= Your task =
Please return the lines below verbatim, beginning at the one that has "destruct (fetched server" and stopping after the one that has "filter is_mutation req_method", and add no other lines.

= The data =

Variable server : list request -> request -> outcome response.
Variable self : PhenoTipsBot.
Variable pedigree : Type.
Variable pedigree_truthy : pedigree -> bool.
Variable set_pedigree : string -> pedigree -> M unit.

(** With nothing to set, [create] sends the POST that creates the
    patient and then the GET of the edit page of the new patient, and
    returns the part of the [Location] of the first answer after its last
    slash.  When the POST is answered with an error status, the call
    raises it and the POST is all that was sent. *)
Theorem create_requests (patient_obj : option (dict string)) (study owner : option string)
        (pedigree_obj : option pedigree) (w : log) (r : response) :
  server (requests_of w) (create_request self) = Ok r ->
  (forall location r',
     nothing_to_set pedigree pedigree_truthy patient_obj study owner pedigree_obj ->
     raise_for_status r = Ok tt ->
     header_get "location" (headers r) = Some location ->
     server (requests_of w ++ [create_request self]) (edit_request self (after_last_slash location))
       = Ok r' ->
     raise_for_status r' = Ok tt ->
     create server self pedigree pedigree_truthy set_pedigree
            patient_obj study owner pedigree_obj w
       = (Ok (after_last_slash location),
          w ++ [Request (create_request self);
                Request (edit_request self (after_last_slash location))])) /\
  ((400 <= status_code r < 600)%Z ->
     create server self pedigree pedigree_truthy set_pedigree
            patient_obj study owner pedigree_obj w
       = (Raise (HTTPError (status_code r)), w ++ [Request (create_request self)])).
Proof.
  intros Hr. split.
  - intros location r' (Hobj & Hstudy & Howner & Hped) Hok Hloc Hr' Hok'.
    unfold create. unfold_monad. fold (create_request self).
    rewrite Hr, Hok. unfold header_getitem. rewrite Hloc, Hstudy, Howner.
    fold (edit_request self (after_last_slash location)).
    destruct pedigree_obj as [p|]; [rewrite Hped |]; destruct Hobj as [-> | ->];
      rewrite requests_of_app; cbn [requests_of flat_map app];
      rewrite Hr', Hok', <- app_assoc; reflexivity.
  - intros Hstatus. unfold create. unfold_monad. fold (create_request self).
    now rewrite Hr, (raise_for_status_error r Hstatus).
Qed.

End Create.

(** ** What the exporter sends and how far it got *)

Section ExporterAccounts.

Variable server : list request -> request -> outcome response.
Variable fromstring : string -> outcome element.
Variable bot : PhenoTipsBot.

Local Abbreviation loop := (export_loop server fromstring bot).
Local Abbreviation export := (export_patients server fromstring bot).

Lemma export_loop_accounts prop_names :
  forall patient_ids count n_exported w,
    exists calls rows,
      List.length (progress_calls (snd (loop prop_names patient_ids count n_exported w)))
        = List.length (progress_calls w) + calls /\
      List.length (requests_of (snd (loop prop_names patient_ids count n_exported w)))
        = List.length (requests_of w) + calls /\
      List.length (rows_written (snd (loop prop_names patient_ids count n_exported w)))
        = List.length (rows_written w) + rows /\
      mutations_of (snd (loop prop_names patient_ids count n_exported w)) = mutations_of w /\
      rows <= calls <= rows + 1 /\
      calls <= List.length patient_ids /\
      (forall n, fst (loop prop_names patient_ids count n_exported w) = Ok n ->
                 n = (n_exported + Z.of_nat rows)%Z /\ calls = rows).
Proof.
  induction patient_ids as [|patient_id patient_ids IH]; intros count n_exported w.
  - exists 0, 0. cbn [export_loop]. unfold ret. cbn [fst snd List.length].
    repeat split; try lia;
      match goal with H : Ok _ = Ok _ |- _ => injection H as <- end; lia.
  - rewrite export_loop_step.
    assert (Habort : forall e : exn,
      exists calls rows,
        List.length (progress_calls (snd (@Raise Z e,
           w ++ [Progress count; Request (patient_request bot patient_id)])))
          = List.length (progress_calls w) + calls /\
        List.length (requests_of (snd (@Raise Z e,
           w ++ [Progress count; Request (patient_request bot patient_id)])))
          = List.length (requests_of w) + calls /\
        List.length (rows_written (snd (@Raise Z e,
           w ++ [Progress count; Request (patient_request bot patient_id)])))
          = List.length (rows_written w) + rows /\
        mutations_of (snd (@Raise Z e,
           w ++ [Progress count; Request (patient_request bot patient_id)]))
          = mutations_of w /\
        rows <= calls <= rows + 1 /\
        calls <= List.length (patient_id :: patient_ids) /\
        (forall n, fst (@Raise Z e,
           w ++ [Progress count; Request (patient_request bot patient_id)]) = Ok n ->
                   n = (n_exported + Z.of_nat rows)%Z /\ calls = rows)).
    { intros e. exists 1, 0. cbn [fst snd List.length].
      rewrite progress_calls_app, requests_of_app, rows_written_app, mutations_of_app,
        !length_app.
      cbn. rewrite app_nil_r. repeat split; try lia; discriminate. }
    destruct (fetched server fromstring bot (requests_of w) patient_id) as [patient|e];
      [| apply Habort].
    destruct (build_row patient (dict_keys prop_names) []) as [row|e]; [| apply Habort].
    destruct (IH (count + 1)%Z (n_exported + 1)%Z
                 (w ++ [Progress count; Request (patient_request bot patient_id);
                        WriteRow row]))
      as (calls & rows & Hp & Hq & Hr & Hm & Hle & Hn & Hok).
    exists (S calls), (S rows).
    rewrite Hp, Hq, Hr, Hm.
    rewrite progress_calls_app, requests_of_app, rows_written_app, mutations_of_app,
      !length_app.
    cbn [List.length progress_calls requests_of rows_written mutations_of flat_map app
         filter is_mutation req_method patient_request].
    rewrite app_nil_r. repeat split; try lia;
      match goal with H : fst _ = Ok ?n |- _ => destruct (Hok n H) end; lia.
Qed.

= Task output =
    destruct (fetched server fromstring bot (requests_of w) patient_id) as [patient|e];
      [| apply Habort].
    destruct (build_row patient (dict_keys prop_names) []) as [row|e]; [| apply Habort].
    destruct (IH (count + 1)%Z (n_exported + 1)%Z
                 (w ++ [Progress count; Request (patient_request bot patient_id);
                        WriteRow row]))
      as (calls & rows & Hp & Hq & Hr & Hm & Hle & Hn & Hok).
    exists (S calls), (S rows).
    rewrite Hp, Hq, Hr, Hm.
    rewrite progress_calls_app, requests_of_app, rows_written_app, mutations_of_app,
      !length_app.
    cbn [List.length progress_calls requests_of rows_written mutations_of flat_map app
         filter is_mutation req_method patient_request].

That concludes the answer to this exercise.